(** The children given to node [id] by a list of links, in order. *)
Fixpoint children_of (id : nat) (links : list (pyobj * pyobj)) : list pyobj :=
  match links with
  | [] => []
  | (PNode parent, child) :: rest =>
      if Nat.eqb parent id then child :: children_of id rest
      else children_of id rest
  | (PList _, _) :: rest => children_of id rest
  end.

(** ** Termination, feeding and forwarding, as the specification words them *)

Section SpecWords.

(** [outlet.do(element)] run to completion. *)
Variable do_ : pyobj -> payload -> M value.

(** Folding in the results of the later outlets, in registration order:
    [accumulated] becomes [combine(accumulated, next)]. *)
Fixpoint fold_outlets (combine : callable2) (later : list pyobj)
    (accumulated : value) : M value :=
  match later with
  | [] => ret accumulated
  | outlet :: rest =>
      next <- do_ outlet TerminationObj ;;
      accumulated' <- lift (combine accumulated next) ;;
      fold_outlets combine rest accumulated'
  end.

(** The sequential dispatch of the marker to one or more outlets: outlet 0
    first, then the fold over the others. *)
Definition terminate_outlets (combine : callable2) (outlet0 : pyobj)
    (later : list pyobj) : M value :=
  result0 <- do_ outlet0 TerminationObj ;;
  fold_outlets combine later result0.

End SpecWords.

(** The accumulator after the elements [xs], combined one by one from
    [acc] in the order of the list; a call that raises ends the fold. *)
Fixpoint fold_elements (fn : callable2) (acc : value) (xs : list value)
  : outcome value :=
  match xs with
  | [] => Returns acc
  | x :: rest => acc' <~ fn acc x ;; fold_elements fn acc' rest
  end.

(** The elements handed to a node one after the other, each call awaited
    before the next; a call that raises ends the feeding. *)
Fixpoint feed (do_self : payload -> M value) (xs : list value) : M unit :=
  match xs with
  | [] => ret tt
  | x :: rest => do_self (Elem x) ;; feed do_self rest
  end.

(** [forwards downstream items w w']: from the store [w], the items are
    forwarded one at a time, in order, each forwarding returns, and the
    store is then [w']. *)
Inductive forwards (downstream : payload -> M value)
  : list value -> world -> world -> Prop :=
| forwards_nil w : forwards downstream [] w w
| forwards_cons item rest w w1 w' r :
    downstream (Elem item) w = (w1, Returns r) ->
    forwards downstream rest w1 w' ->
    forwards downstream (item :: rest) w w'.

(** The store in which node [id] was replaced by [n]. *)
Definition with_node (w : world) (id : nat) (n : node) : world :=
  mkWorld (<[id := n]> (nodes w)) (stdout w).

(** ** What a call of [do] leaves alone *)

(** A node no call of [do] writes to: every class but [Reduce], which keeps
    its accumulator, and [JoinWithTable], which keeps its queue, session
    and worker. *)
Definition passive (n : node) : bool :=
  match cls n with
  | Reduce _ _ | JoinWithTable _ _ _ _ => false
  | _ => true
  end.

(** [w'] differs from [w] at most in nodes that are not passive. *)
Definition frame (w w' : world) : Prop :=
  stdout w' = stdout w /\
  forall id n, nodes w !! id = Some n -> passive n = true ->
               nodes w' !! id = Some n.

(** A computation that leaves the passive nodes and the output alone,
    however it ends. *)
Definition framed {A} (c : M A) : Prop :=
  forall w w' r, c w = (w', r) -> frame w w'.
*****
Aim of the exercise: Word for word, transcribe the data shown above.

Exercise response:
(** The children given to node [id] by a list of links, in order. *)
Fixpoint children_of (id : nat) (links : list (pyobj * pyobj)) : list pyobj :=
  match links with
  | [] => []
  | (PNode parent, child) :: rest =>
      if Nat.eqb parent id then child :: children_of id rest
      else children_of id rest
  | (PList _, _) :: rest => children_of id rest
  end.

(** ** Termination, feeding and forwarding, as the specification words them *)

Section SpecWords.

(** [outlet.do(element)] run to completion. *)
Variable do_ : pyobj -> payload -> M value.

(** Folding in the results of the later outlets, in registration order:
    [accumulated] becomes [combine(accumulated, next)]. *)
Fixpoint fold_outlets (combine : callable2) (later : list pyobj)
    (accumulated : value) : M value :=
  match later with
  | [] => ret accumulated
  | outlet :: rest =>
      next <- do_ outlet TerminationObj ;;
      accumulated' <- lift (combine accumulated next) ;;
      fold_outlets combine rest accumulated'
  end.

(** The sequential dispatch of the marker to one or more outlets: outlet 0
    first, then the fold over the others. *)
Definition terminate_outlets (combine : callable2) (outlet0 : pyobj)
    (later : list pyobj) : M value :=
  result0 <- do_ outlet0 TerminationObj ;;
  fold_outlets combine later result0.

End SpecWords.

(** The accumulator after the elements [xs], combined one by one from
    [acc] in the order of the list; a call that raises ends the fold. *)
Fixpoint fold_elements (fn : callable2) (acc : value) (xs : list value)
  : outcome value :=
  match xs with
  | [] => Returns acc
  | x :: rest => acc' <~ fn acc x ;; fold_elements fn acc' rest
  end.

(** The elements handed to a node one after the other, each call awaited
    before the next; a call that raises ends the feeding. *)
Fixpoint feed (do_self : payload -> M value) (xs : list value) : M unit :=
  match xs with
  | [] => ret tt
  | x :: rest => do_self (Elem x) ;; feed do_self rest
  end.

(** [forwards downstream items w w']: from the store [w], the items are
    forwarded one at a time, in order, each forwarding returns, and the
    store is then [w']. *)
Inductive forwards (downstream : payload -> M value)
  : list value -> world -> world -> Prop :=
| forwards_nil w : forwards downstream [] w w
| forwards_cons item rest w w1 w' r :
    downstream (Elem item) w = (w1, Returns r) ->
    forwards downstream rest w1 w' ->
    forwards downstream (item :: rest) w w'.

(** The store in which node [id] was replaced by [n]. *)
Definition with_node (w : world) (id : nat) (n : node) : world :=
  mkWorld (<[id := n]> (nodes w)) (stdout w).

(** ** What a call of [do] leaves alone *)

(** A node no call of [do] writes to: every class but [Reduce], which keeps
    its accumulator, and [JoinWithTable], which keeps its queue, session
    and worker. *)
Definition passive (n : node) : bool :=
  match cls n with
  | Reduce _ _ | JoinWithTable _ _ _ _ => false
  | _ => true
  end.

(** [w'] differs from [w] at most in nodes that are not passive. *)
Definition frame (w w' : world) : Prop :=
  stdout w' = stdout w /\
  forall id n, nodes w !! id = Some n -> passive n = true ->
               nodes w' !! id = Some n.

(** A computation that leaves the passive nodes and the output alone,
    however it ends. *)
Definition framed {A} (c : M A) : Prop :=
  forall w w' r, c w = (w', r) -> frame w w'.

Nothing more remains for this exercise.